Aardwolf (Proteles Cristata)

Conservation Status

Least Concern (LC)

Physical Description

Slightly larger than a jackal, the aardwolf is the smallest of the hyena family, with long slender legs and a long neck. The sloping back is not as pronounced as in the other hyena species. They have dark stripes on buff-yellow or dark brown fur as well as a thick mane running from the back of the head to the tail.
Weight 8-14 kg
Size 85-105cm head to tail
Lifespan (wild) 18 years
Lifespan (captivity) 20 years


Social and Reproduction

Mainly nocturnal, however during winter will become active before sunset when their main food source, termites, are still active.

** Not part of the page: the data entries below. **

(** * Generalized method of moments: the lecture notebook

    A shallow embedding of [lectures/13-generalized-moments/notebook.ipynb].

    Numbers.  The notebook computes with numpy's float64.  Here every number
    is a real ([R]): rounding and overflow are idealised away.  One effect
    of float64 is kept, because the notebook guards against it: the normal
    density of a residual far from zero underflows to zero, and the log of
    zero is minus infinity.  A Python call that raises, or whose numeric
    result is [nan] or infinite, has no real value and is modelled by
    [None].  A cell of a data frame holds a real;
    the only cells without a value are those of a column not yet assigned.

    State.  The notebook draws from numpy's global random generator and
    builds and fills pandas data frames, which are heap objects handed around
    by reference.  Both live in a [World]; each notebook function is a
    computation in the monad [M] over that world. *)

From Stdlib Require Import String.
From Stdlib Require Import Reals Lra List ZArith Lia Bool.
Import ListNotations.
Open Scope string_scope.
Open Scope list_scope.
Open Scope R_scope.

(** ** The numpy and scipy functions the notebook calls *)

Module Np.

(** Element-wise binary operation on two arrays of one shape.  Arrays of
    different lengths do not combine. *)
Fixpoint map2 (f : R -> R -> R) (xs ys : list R) : option (list R) :=
  match xs, ys with
  | [], [] => Some []
  | x :: xs', y :: ys' => option_map (cons (f x y)) (map2 f xs' ys')
  | _, _ => None
  end.

Definition add := map2 Rplus.
Definition sub := map2 Rminus.
Definition mul := map2 Rmult.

Generally solitary or in pairs for most of their life.

Mating System Polygamy (Polgyny)
Breeding interval once yearly
Breeding season mid June - mid July
Gestation 90 days
Number of offspring 2-5 cubs

Habitat and Food


Aardwolves use dry grasslands and savannahs to make the best use of their camouflage. They actively avoid habitat that is wet, separating entire populations due to damp climates or wetlands.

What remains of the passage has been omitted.